De nada vale recorrer aquellas calles por las que transitamos donde duerme la memoria de nuestro amor, en cualquier mesa de café sobre Cabildo quedaron nuestras manos unidas; sin desesperos husmear aquel pasado de lo que fuimos ahora no llega a ser ni nostalgia. La vena contra el filo del cuchillo, el cansancio de ser.
Pidieron un café solo y una lágrima en jarrito con tostados para dos se sentaron juntitos cerca de la ventana. Ella miraba la gente paqueta merendando, rubias estiradas despidiendose repartija de besos en la mejilla, hasta le parecía sentir los perfumes dulces empalagantes que recordaban a su madre. A veces me entran ganas de volver a fumar pero sé que te desagrada así que me aguanto. No tienen mucho de que hablar y eso está muy bien para ellos.

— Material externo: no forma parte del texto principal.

Lemma to_upper_full_last (c : Z) :
  c <> 0x0A -> to_upper_full c <> [] /\ last (to_upper_full c) 0 <> 0x0A.
Proof.
  intros Hc. unfold to_upper_full. destruct (c <? 0x80) eqn:E.
  - split; [discriminate|]. simpl.
    destruct ((0x61 <=? c) && (c <=? 0x7A)) eqn:E2; bool_prop; lia.
  - destruct (multi_lookup c UCD.upper_multi) as [u|] eqn:E1.
    + apply multi_lookup_In in E1.
      assert (Hall : forallb (fun kv => match snd kv with
                                        | [] => false
                                        | _ :: _ => negb (last (snd kv) 0 =? 0x0A)
                                        end) UCD.upper_multi = true)
        by (vm_compute; reflexivity).
      rewrite forallb_forall in Hall. specialize (Hall _ E1). simpl in Hall.
      destruct u; [discriminate|]. split; [discriminate|].
      bool_prop. assumption.
    + destruct (run_lookup c UCD.upper_runs) as [u|] eqn:E2.
      * split; [discriminate|]. simpl.
        assert (0x0A < u); [|lia].
        apply (run_lookup_bound c u 0x0A UCD.upper_runs);
          [vm_compute; reflexivity | assumption].
      * split; [discriminate|]. simpl. assumption.
Qed.
(* ================================================================== *)
(** * Further properties of compaction and of the transition function *)
(* ================================================================== *)

(** X2.  A call of [compact_set] on a well-formed, non-empty accumulator
    that returns keeps the set of records: a record is stored afterwards
    exactly when it was stored before, and none is stored twice.  The
    width, [typalign] and [aggctx] are kept, the count does not grow, and
    the capacity [nbytes] never shrinks; it is unchanged when no room was
    asked for. *)
Theorem compact_set_keeps_records (e : element_set_t) (need_space : bool)
    (e1 : element_set_t) :
  wf e = true -> 0 < nall e -> compact_set e need_space = Ok e1 ->
  wf e1 = true /\
  item_size e1 = item_size e /\ typalign e1 = typalign e /\
  aggctx e1 = aggctx e /\
  0 < nall e1 <= nall e /\
  (forall x, In x (records e1) <-> In x (records e)) /\
  NoDup (records e1) /\
  nbytes e <= nbytes e1 /\
  (need_space = false -> nbytes e1 = nbytes e).
Proof.
  intros Hwf Hpos Hrun.
  destruct (compact_set_inv e need_space e1 Hwf Hpos Hrun)
    as (Hcomp & Hstep & _).
  destruct (compacted_sorted e e1 Hcomp) as (HS & _).
  destruct Hcomp as (Hwf1 & E1 & E2 & E3 & E4 & Hn & Hin).
  split; [exact Hwf1|]. split; [exact E1|]. split; [exact E2|].
  split; [exact E3|]. split; [exact Hn|]. split; [exact Hin|].
  split; [apply StrictSorted_NoDup; exact HS|].
  destruct Hstep as [(En & _)|(Hns & _ & _ & Hlt)].
  - split; [lia | intros _; exact En].
  - split; [lia | intros Hf; congruence].
Qed.

(** X3.  On a well-formed, non-empty accumulator [compact_set] never fails
    an assertion and never reads or writes outside its arrays: it returns,
    or, when room was asked for and twice the capacity exceeds
    [MaxAllocSize], [repalloc] may refuse the enlarged array. *)
Theorem compact_set_returns_or_reports_allocation (e : element_set_t)
    (need_space : bool) :
  wf e = true -> 0 < nall e ->
  (exists e1, compact_set e need_space = Ok e1)
  \/ (need_space = true /\ MaxAllocSize < 2 * nbytes e /\
      compact_set e need_space = Elog "invalid memory alloc request size").
Proof.
  intros Hwf Hpos.
  destruct (compact_set_spec e need_space Hwf Hpos)
    as (e1 & Hc & Hcomp & Hn & He).
  rewrite Hc.
  pose proof Hcomp as (Hwf1 & H1 & H2 & H3 & H4 & H5 & H6).
  assert (need_space = false
          \/ nbytes e1 <= 5 * (nbytes e1 - nall e1 * item_size e1)
          \/ (need_space = true
              /\ 5 * (nbytes e1 - nall e1 * item_size e1) < nbytes e1))
    as [Hk|[Hk|[Hns' Hg]]] by (destruct need_space; lia).
  - left. exists e1. apply compact_grow_keep; [exact Hwf1 | left; exact Hk].
  - left. exists e1. apply compact_grow_keep; [exact Hwf1 | right; exact Hk].
  - subst need_space.
    destruct (compact_grow_grow e1 Hwf1 ltac:(lia) Hg)
      as (nb & Hnb & Hrange & Hok & Herr).
    destruct (Z.le_gt_cases nb MaxAllocSize) as [Hle|Hgt].
    + left. exists (grown e1 nb). apply Hok. exact Hle.
    + right. split; [reflexivity|]. split; [lia | apply Herr; lia].
Qed.

(** X4.  [add_element] on a well-formed accumulator of a by-value width
    (at most 8 bytes) whose capacity is one the append path produces
    returns, so its assertion that room was made holds and its copy stays
    inside the array; the records stored afterwards are those stored
    before and the first [item_size] bytes of the value. *)
Theorem add_element_adds_record (e : element_set_t) (value : bytes) :
  wf e = true -> 0 < item_size e <= 8 -> capacity_ok (nbytes e) ->
  2 * nbytes e <= MaxAllocSize -> item_size e <= size value ->
  exists e',
    add_element e value = Ok e' /\ wf e' = true /\
    item_size e' = item_size e /\ capacity_ok (nbytes e') /\
    0 < nall e' <= nall e + 1 /\
    (forall x, In x (records e')
               <-> In x (records e)
                   \/ x = firstn (Z.to_nat (item_size e)) value).
Proof.
  intros Hwf Hisz Hcap Hmem Hval.
  destruct (add_element_spec e value Hwf Hisz Hcap Hmem Hval)
    as (e' & Hrun & Hwf' & E1 & _ & _ & Hcap' & Hn & Hin & _).
  exists e'. split; [exact Hrun|]. split; [exact Hwf'|].
  split; [exact E1|]. split; [exact Hcap'|]. split; [exact Hn | exact Hin].
Qed.
Lemma create_meal_plan_pdf_needs_a_meal_witness :
  rice_plan ≠ []
  ∧ numeric_plan rice_plan = true
  ∧ (∃ n, Py.max (length ∘ meal_items <$> rice_plan) = Ok n
          ∧ ∀ m, m ∈ rice_plan → length (meal_items m) ≤ n)
  ∧ ∃ els,
      create_meal_plan_pdf plain_shaper mirror_shaper "" (VInt 1700) rice_plan
      = Ok els.
Proof.
  destruct (create_meal_plan_pdf_needs_a_meal plain_shaper mirror_shaper
              "" (VInt 1700)) as (Hmax & Hpdf & _).
  split; [discriminate|]. split; [vm_compute; reflexivity|].
  split; [apply Hmax; discriminate|].
  apply Hpdf; [discriminate|vm_compute; reflexivity].
Defined.

(** ** More on the aggregator *)

Lemma sum_from_eq (vs : list value) (acc : Z) :
  sum_from acc vs
  = if forallb is_int vs then Ok (acc + sumZ (as_int <$> vs))%Z
    else Raise TypeError.
Proof.
  revert acc. induction vs as [|v vs IH]; intros acc.
  - simpl. f_equal. unfold sumZ; simpl. lia.
  - rewrite fmap_cons, sumZ_cons. cbn [forallb sum_from].
    destruct v as [|n|s]; try reflexivity.
    simpl add. rewrite bind_Ok, IH. simpl is_int. simpl as_int.
    destruct (forallb is_int vs); [|reflexivity]. f_equal. lia.
Qed.

Lemma sum_eq (vs : list value) :
  Py.sum vs
  = if forallb is_int vs then Ok (sumZ (as_int <$> vs)) else Raise TypeError.
Proof. unfold Py.sum. rewrite sum_from_eq. by destruct (forallb is_int vs). Qed.

Lemma andb3_interchange (a1 a2 a3 b1 b2 b3 : bool) :
  (a1 && a2 && a3) && (b1 && b2 && b3) = (a1 && b1) && (a2 && b2) && (a3 && b3).
Proof. by destruct a1, a2, a3, b1, b2, b3. Qed.

Lemma numeric_items_values (its : list item) :
  forallb numeric_item its
  = forallb is_int (get "protein" (VInt 0) <$> its)
    && forallb is_int (get "carbs" (VInt 0) <$> its)
    && forallb is_int (get "fat" (VInt 0) <$> its).
Proof.
  induction its as [|it its IH]; [reflexivity|].
  rewrite !fmap_cons. cbn [forallb]. rewrite IH. apply andb3_interchange.
Qed.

El deseo es egoista. Y otra vez tienen ganas de amar. Salen a la calle buscando la parada del 44 el colectivo más próximo que les acerque a casa.

Bienvenidos a casa.

"Tes yeux sont si profonds qu'en me penchant pour boire..."
L. Aragon


Departamento reluciente entraba la luz a través del ventanal del patio. Habíamos ido al escribano el día anterior a firmar las escrituras, ya teníamos nuestra propia casa, estaba completamente nueva y vacía, olía a yeso de obra, fuimos a estrenarla a nuestra manera, me invade tu aroma, se te endurecen los pezones, te lamo con ternura, de arriba a abajo, de abajo hacia arriba, en círculos, sin cortinas que nos protegieran de ser vistos fuiste mi alfombra sobre el suelo del living, te fusilé por la espalda, manchamos la madera del parquet con nuestro sudor.

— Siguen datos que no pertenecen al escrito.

(** X6.  An update with no file leaves the bucket and the key of the
    record as they are and calls the storage for nothing.  When it is
    answered with 200 the record has the title sent, if that is not empty,
    and is unchanged otherwise; it is answered with 200 when no call
    throws. *)
Theorem gallery_put_title_only (id : ObjectId) (title : option jsstring)
    (w : World) g :
  galleries w !! id = Some g →
  let '(response, w') := gallery_put id title None w in
  let updated :=
    mkGalleryItem (monumentId g)
      (if truthy title then ToString title else imgTitle g) (image g) in
  bucket w' = bucket w
  ∧ (trace w' = trace w ++ [GalleryFindById id]
     ∨ trace w' = trace w ++ [GalleryFindById id; GallerySave id])
  ∧ (statusCode response = 200%Z →
       response = mkResponse 200 (GalleryDocument (id, updated))
       ∧ galleries w' = <[id := updated]> (galleries w))
  ∧ (statusCode response ≠ 200%Z → galleries w' = galleries w)
  ∧ (truthy title = false → galleries w' = galleries w)
  ∧ (calls_succeed 2 w → statusCode response = 200%Z).
Proof.
  destruct w as [mons us gal bk outs rnd tr]. simpl. intros Hg.
  unfold_put. unfold calls_succeed. run.
  assert (Hid : <[id := g]> gal = gal) by by apply insert_id.
  destruct g as [gm gt gi]. simpl in *.
  destruct (truthy title); simpl;
    destruct outs as [|[|e] [|[|e'] outs]]; simpl; rewrite ?Hg; simpl;
    rewrite <-?app_assoc; simpl;
    split_and!; try done; eauto;
    try (by intros [_ [[=] _]%Forall_cons_1]%Forall_cons_1);
    try (by intros [[=] _]%Forall_cons_1).
Qed.

(** X7.  In every run an update leaves every other record as it is,
    creates no record, and keeps the monument of the record it
    updates. *)
Theorem gallery_put_frame (id : ObjectId) (title : option jsstring)
    (request_file : option File) (w : World) :
  let w' := (gallery_put id title request_file w).2 in
  (∀ id', id' ≠ id → galleries w' !! id' = galleries w !! id')
  ∧ (∀ g', galleries w' !! id = Some g' →
       ∃ g, galleries w !! id = Some g ∧ monumentId g' = monumentId g)
  ∧ monuments w' = monuments w ∧ users w' = users w.
Proof.
  assert (Hsame : ∀ w w' : World, same_records w w' →
    (∀ id', id' ≠ id → galleries w' !! id' = galleries w !! id')
    ∧ (∀ g', galleries w' !! id = Some g' →
         ∃ g, galleries w !! id = Some g ∧ monumentId g' = monumentId g)
    ∧ monuments w' = monuments w ∧ users w' = users w).
  { intros w0 w1 (-> & -> & ->). split_and!; by eauto. }
  simpl. unfold gallery_put, handle, mret, M_ret.
  match goal with |- context [mbind ?f ?c w] =>
    destruct (mbind f c w) as [r w'] eqn:Hrun end.
  assert (Hw' : (let (r0, w0) := (r, w') in
                 match r0 with
                 | Ok r1 => (r1, w0)
                 | Throw e => (internal_server_error e, w0)
                 end).2 = w') by by destruct r.
  rewrite Hw'. clear Hw'.
  apply bind_run in Hrun as [(found & w1 & Hfind & Hrun)|(e & Hfind & _)];
    apply Gallery_findById_run in Hfind as [Hrec1 Hfound];
    [|by apply Hsame].
  destruct found as [d|]; [|simpl in Hrun; simplify_eq; by apply Hsame].
  destruct (Hfound d eq_refl) as [Hid Hd].
  apply bind_run in Hrun as [(d1 & w2 & Hfile & Hrun)|(e & Hfile & _)].
  - assert (Hd1 : same_records w1 w2
                  ∧ d1.1 = id ∧ monumentId d1.2 = monumentId d.2).
    { destruct request_file as [file|]; [|simpl in Hfile; by simplify_eq].
      apply bind_run in Hfile as [([fileName data] & w3 & Hc & Hfile)|(e & Hc & [=])].
      apply compressAndSaveFile_records in Hc.
      apply bind_run in Hfile as [([] & w4 & Hput & Hfile)|(e & Hput & [=])].
      apply s3_PutObject_records in Hput.
      apply bind_run in Hfile as [([] & w5 & Hdel & Hfile)|(e & Hdel & [=])].
      apply s3_DeleteObject_records in Hdel.
      simpl in Hfile. simplify_eq. split; [|done].
      by repeat (etrans; [eassumption|]). }
    destruct Hd1 as (Hrec2 & Hid1 & Hmon1).
    apply bind_run in Hrun as [([] & w3 & Hsave & Hrun)|(e & Hsave & _)].
    + simpl in Hrun. injection Hrun as _ <-.
      apply Gallery_save_run in Hsave as (Hm & Hu & [Hg|Hg]);
        [apply Hsame; by repeat (etrans; [eassumption|])|].
      assert (Hw2 : same_records w w2) by by etrans.
      destruct Hw2 as (Hm2 & Hu2 & Hg2).
      revert Hg. destruct (truthy title); simpl; rewrite Hid1, Hg2; intros ->.
      all: split_and!; [by intros id' Hne; apply lookup_insert_ne| |by etrans..].
      all: rewrite lookup_insert_eq; intros g' [= <-]; exists d.2; by split.
    + apply Gallery_save_run in Hsave as (Hm & Hu & [Hg|Hg]).
      * apply Hsame. by repeat (etrans; [eassumption|]).
      * assert (Hw2 : same_records w w2) by by etrans.
        destruct Hw2 as (Hm2 & Hu2 & Hg2).
        revert Hg. destruct (truthy title); simpl; rewrite Hid1, Hg2; intros ->.
        all: split_and!; [by intros id' Hne; apply lookup_insert_ne| |by etrans..].
        all: rewrite lookup_insert_eq; intros g' [= <-]; exists d.2; by split.
  - apply Hsame. etrans; [eassumption|].
    destruct request_file as [file|]; [|discriminate].
    apply bind_run in Hfile as [([fileName data] & w3 & Hc & Hfile)|(e' & Hc & _)];
      apply compressAndSaveFile_records in Hc; [|done].
    apply bind_run in Hfile as [([] & w4 & Hput & Hfile)|(e' & Hput & _)];
      apply s3_PutObject_records in Hput; [|by etrans].
    apply bind_run in Hfile as [([] & w5 & Hdel & Hfile)|(e' & Hdel & _)];
      apply s3_DeleteObject_records in Hdel; [discriminate|].
    by repeat (etrans; [eassumption|]).
Qed.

Más tarde caí en cuenta que sobre el suelo habíamos rememorado la escena de M. Brando y M. Schneider en el Último tango en París, nos faltaba la música cálida del Gato Barbieri como fondo, el escenario estaba servido. Y es que la vida tienen andadura de tango. Sentiamos una sensación de desorientación temporal en esos días, la música de tango es una manera de caminar: es un ir hacia delante y hacia atrás como hacer el amor.

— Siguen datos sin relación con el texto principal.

(** [tolerant elig need2 sel warn k]: in a run of [k] that lists the
    objects [objs], with [ref :: rest] the structures eligible for
    alignment, every structure of [rest] is aligned to [ref], in order and
    whatever the earlier alignments answered; the run goes on to query
    [sel] on the same objects; and, when [warn] is set, each failure was
    printed. *)
Definition tolerant (elig : Env -> list string -> list string) (need2 : bool)
           (sel : string) (warn : bool) (k : M unit) : Prop :=
  forall w s objs ref rest,
    In (EvGetObjectList None objs) (snd (k w s)) ->
    elig w objs = ref :: rest ->
    (need2 = true -> rest <> []) ->
    align_calls (snd (k w s)) = map (fun o => (o, ref, env_align w o ref)) rest /\
    (warn = true ->
     forall o msg, In o rest -> env_align w o ref = Some msg ->
                   In (alignment_warning o msg) (snd (k w s))) /\
    In (EvGetObjectList (Some sel) (env_select w sel objs)) (snd (k w s)).

(** [strict sel k]: in a run of [k] that lists the objects [ref :: rest],
    a failing alignment ends the run with the collaborator's exception
    before any selection is queried; when none fails, the structures of
    [rest] are aligned in order and [sel] is queried on the same objects. *)
Definition strict (sel : string) (k : M unit) : Prop :=
  forall w s objs ref rest,
    In (EvGetObjectList None objs) (snd (k w s)) ->
    objs = ref :: rest ->
    ((forall o, In o rest -> env_align w o ref = None) ->
     align_calls (snd (k w s)) = map (fun o => (o, ref, None)) rest /\
     In (EvGetObjectList (Some sel) (env_select w sel objs)) (snd (k w s))) /\
    (forall o, In o rest -> env_align w o ref <> None ->
               (exists msg, fst (fst (k w s)) = Raise (CollaboratorError msg)) /\
               Forall (fun e => is_sel_query e = false) (snd (k w s))).

(** [plot_safe k]: a run of [k] that returns leaves no figure open; no
    clustering call of the run is made while a figure is open; and a
    clustering or save call that raises is the last event of the run,
    which ends with that exception. *)
Definition plot_safe (k : M unit) : Prop :=
  forall w s,
    (fst (fst (k w s)) = Ok tt -> plot_open false (snd (k w s)) = false) /\
    plots_isolated false (snd (k w s)) = true /\
    (forall e, In e (snd (k w s)) -> is_job_failure e = true ->
               (exists tr0, snd (k w s) = tr0 ++ [e]) /\
               (exists msg, fst (fst (k w s)) = Raise (CollaboratorError msg))).

(** [job_like j]: the block [j] either returns, having closed the figure
    it opened, or stops at the clustering or save call that raised. *)
Definition job_like (j : M unit) : Prop :=
  forall w s,
    (exists s' tr,
        j w s = (Ok tt, s', tr) /\
        plot_open false tr = false /\
        plots_isolated false tr = true /\
        Forall (fun e => is_job_failure e = false) tr)
    \/ (exists msg s' tr0 e,
           j w s = (Raise (CollaboratorError msg), s', tr0 ++ [e]) /\
           is_job_failure e = true /\
           plots_isolated false (tr0 ++ [e]) = true /\
           Forall (fun e => is_job_failure e = false) tr0).

(** [reports cfg global_start k]: a run of [k] that returns has made the
    four clustering calls, saved the four files and listed them in that
    order, and has printed the four job durations and the total, each a
    difference of clock readings taken in order. *)
Definition reports (cfg : HcaAll.config) (global_start : Q) (k : M unit) : Prop :=
  forall w s,
    fst (fst (k w s)) = Ok tt ->
    saved_files (snd (k w s))
    = [HcaAll.out_HO cfg; HcaAll.out_Jaccard cfg; HcaAll.out_Overlap cfg;
       HcaAll.out_Euclidean cfg] /\
    clustering_calls (snd (k w s)) = ["ho"; "jaccard"; "overlap"; "euclidean"] /\
    listed_files (snd (k w s))
    = ["  " +++ HcaAll.out_HO cfg; "  " +++ HcaAll.out_Jaccard cfg;
       "  " +++ HcaAll.out_Overlap cfg; "  " +++ HcaAll.out_Euclidean cfg +++ nl] /\
    exists n,
      timed_lines (snd (k w s))
      = [("✔ HO completed in ", env_clock w (1 + n) - env_clock w n);
         ("✔ Jaccard completed in ", env_clock w (3 + n) - env_clock w (2 + n));
         ("✔ Overlap completed in ", env_clock w (5 + n) - env_clock w (4 + n));
         ("✔ Euclidean HCA completed in ", env_clock w (7 + n) - env_clock w (6 + n));
         ("Total execution time: ", env_clock w (8 + n) - global_start)]%Q.

(** The structures a script aligns, out of the objects of the session:
    [hca_HO.py] keeps those with protein atoms, the others take them all. *)
Definition eligible (w : Env) (sc : script) (objs : list string) : list string :=
  match sc with
  | ScriptHO _ => proteins_of w objs
  | _ => objs
  end.

(** [calm k]: a run of [k] that lists fewer than two objects makes no
    alignment call. *)
Definition calm (k : M unit) : Prop :=
  forall w s objs,
    In (EvGetObjectList None objs) (snd (k w s)) ->
    len objs < 2 ->
    align_calls (snd (k w s)) = [].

Me puse a vivir de nuevo, patiné toda la guita, clausuré tus deudas, puse orden en aquel caos que era tu vida, jugué a estar enamorado, me aferré a ti como tabla de salvación, me abandoné a la rutina de comer con tus tíos judíos los domingos en la galeria Pacífico y hacer de mesías mientras repartía sonrisas y tenía en mis brazos a tu sobrina, hasta me emocioné cuando el día de mi cumpleaños invité a todo el clan a un tenedor libre, restaurante de comida kosher sobre la AV. SANTA FE al 2461 para degustar varenikes y knishes de papa, holodests, arenque marinado, hígado picado con cebollitas, tripa rellena, cogote relleno, No faltaron en el festín el guefilte fish, la sopa de Kneidalaj, junto al clásico borsch, la sopa centro europea de remolacha con crema ácida fría.Varenikes de papa, sopa de remolacha, knishes de papa, colote relleno, guefilte fish al horno con jrein, kneidalaj sin olvidar la parrila del fondo con achuras, asado del centro, bife chorizo, brochetes, cordero patagónico, pechito con manta, papa, batata al plomo, chorrizo bombón, morcillas, mollejas y los postres strudel de manzana y bakala Mamul, no faltó de nada en la mesa el día de mi cumpleaños. Toda la mesa brindó por mí a los postres y me dieron los regalos, unos cuchillos de cortar carne, un llavero con los símbolos de la ciudad, un pullover verde por tu parte y curioso tu tía un juego de pañuelos blancos, luego leí que hay una superstición, regalar pañuelos trae a la persona que los recibe muchas lágrimas y sufrimientos.